On doit aussi distinguer posséder des richesses en maître et en serviteur. La question est finalement si on contrôle ce bien matériel ou si on se laisse contrôler par lui. En effet, les possède en maître celui qui en fait bon usage pour produire du fruit, comme un bon intendant. L’autre, qui se met au service de la richesse comme à une fin et non pas un moyen, n’en tire pas de fruit. « Voici un triste cas que j’ai vu sous le soleil : une fortune amassée pour le malheur de son maître » (Qo 5, 12). Toute fin ou tout but autre que Dieu consiste à idolâtrer une créature que ce soit la richesse ou tout autre bien inférieur : « Leur dieu, c’est leur ventre (…) ils ne pensent qu’aux choses de la terre » (Ph 3, 19).

L’incise : « ils mettent leur gloire dans ce qui fait leur honte » s’explique du fait que tout être doit rechercher sa perfection, donc atteindre la fin pour lequel il a été créé. L’homme a été créé pour le bonheur éternel de la béatitude dans le Royaume des Cieux, raison pour laquelle il a été doté par le Créateur d’une intelligence. S’il se contente des choses desquelles les animaux se satisfont, il déchoit de sa dignité humaine puisqu’il ne rend pas hommage à sa nature spirituelle et se rabaisse donc en-dessous des animaux qui eux, atteignent leur fin naturelle d’être non-rationnels par leur instinct, obéissant ainsi à leur nature (manger, se reproduire).
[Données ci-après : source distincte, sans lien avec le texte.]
(** * The configurator main window (configurator/src/MainWindow.cpp)

    A shallow embedding of [MainWindow]: the window's private state and the
    process-wide configuration object are threaded explicitly, every call
    into a collaborator that is not part of MainWindow.cpp (the stores, the
    configuration pages, the commit operation, the file system) goes through
    an interface record, and everything the window does to the outside
    (dialogs, store accesses, file reads) is recorded in a trace. *)

From Stdlib Require Import ZArith Ascii String List.
From stdpp Require Import gmap strings list fin_maps pretty.

Local Open Scope string_scope.

(** ** Qt string primitives used by MainWindow.cpp

    QString and QByteArray are modelled as [string], a sequence of 8-bit
    characters; case folding is the ASCII one. *)
Module Qt.

Inductive CaseSensitivity := CaseInsensitive | CaseSensitive.

(** QChar::toLower on the ASCII range. *)
Definition toLower (c : ascii) : ascii :=
  let n := nat_of_ascii c in
  if (65 <=? n)%nat && (n <=? 90)%nat then ascii_of_nat (n + 32) else c.

Definition eqChar (cs : CaseSensitivity) (a b : ascii) : bool :=
  match cs with
  | CaseSensitive => Ascii.eqb a b
  | CaseInsensitive => Ascii.eqb (toLower a) (toLower b)
  end.

Definition chars (s : string) : list ascii := list_ascii_of_string s.

Fixpoint startsWithChars (cs : CaseSensitivity) (s pre : list ascii) {struct pre} : bool :=
  match pre, s with
  | [], _ => true
  | _ :: _, [] => false
  | p :: pre', c :: s' => eqChar cs c p && startsWithChars cs s' pre'
  end.

(** [s.endsWith( suffix, cs )]; Qt's default for [cs] is case sensitive. *)
Definition endsWith (s suffix : string) (cs : CaseSensitivity) : bool :=
  startsWithChars cs (rev (chars s)) (rev (chars suffix)).

(** What [endsWith] is meant to decide: [s] is some stem followed by an
    ending that is [suffix], up to the case of letters when [cs] says so. *)
Definition sameText (cs : CaseSensitivity) (a b : string) : Prop :=
  match cs with
  | CaseSensitive => a = b
  | CaseInsensitive => map toLower (chars a) = map toLower (chars b)
  end.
L’homme doit mettre toute son énergie à servir Dieu : « Tu aimeras le Seigneur ton Dieu de tout ton cœur, de toute ton âme et de tout ton esprit » (Mt 22, 37) reprenant bien sûr le fameux Shema (Écoute) Israël : « Tu aimeras le Seigneur ton Dieu de tout ton cœur, de toute ton âme et de toute ta force » (Dt 6, 5). Or, l’un des grands problèmes de l’homme est d’avoir une volonté partagée, divisée ou velléitaire comme l’évoque l’épître du jour : « Marchez selon l’esprit, et vous n’accomplirez point les désirs de la chair. Car la chair convoite contre l’esprit, et l’esprit contre la chair ; en effet, ils sont opposés l’un à l’autre, pour que vous ne fassiez pas tout ce que vous voudriez » (Ga 5, 16-17).

  1. Il faut choisir laquelle des deux cités habiter

Par Mammon on entend l’argent indûment amassé (matmon en hébreu signifie trésor, argent et en phénicien mommon évoque les bénéfices). Ce mauvais argent est parfois personnalisé comme ici, de telle sorte qu’il est un esprit de richesse comme il existe un esprit de fornication, c’est-à-dire un démon. Pour Ste. Françoise Romaine (1384-1440) : « Le deuxième prince s'appelle Mammon : c'était autrefois un trône, et maintenant il préside aux divers péchés que fait commettre l'amour de l'argent ». Il figure parmi les trois princes de l’enfer qui sont soumis directement à Lucifer avec chacun leur spécialité[3]. Finalement, cela revient à servir le diable et in fine à adorer le démon. Il convient donc de choisir comme le rappelait avec fougue le prophète Élie : « Combien de temps boiterez-vous des deux côtés ? Si c’est le Seigneur qui est Dieu, suivez le Seigneur ; si c’est Baal, suivez Baal » (1 R 18, 21)[4].

Jésus distingue le traitement des deux maîtres par leur serviteur : Il parle bien d’aimer l’Un, Dieu qui seul est digne d’amour, infiniment aimable, mais pas l’autre (haïr) car rien n’est aimable dans la nature du démon. On peut seulement le soutenir/supporter (sustinebit), méprisant alors Dieu. St. Augustin précisait : « Si quelqu’un désire la servante d’un autre, il le sert par amour de la servante, et non de lui-même ; il supporte donc le service du maître pour la servante. Ainsi quelqu’un supporte-t-il le service du Diable pour la richesse ».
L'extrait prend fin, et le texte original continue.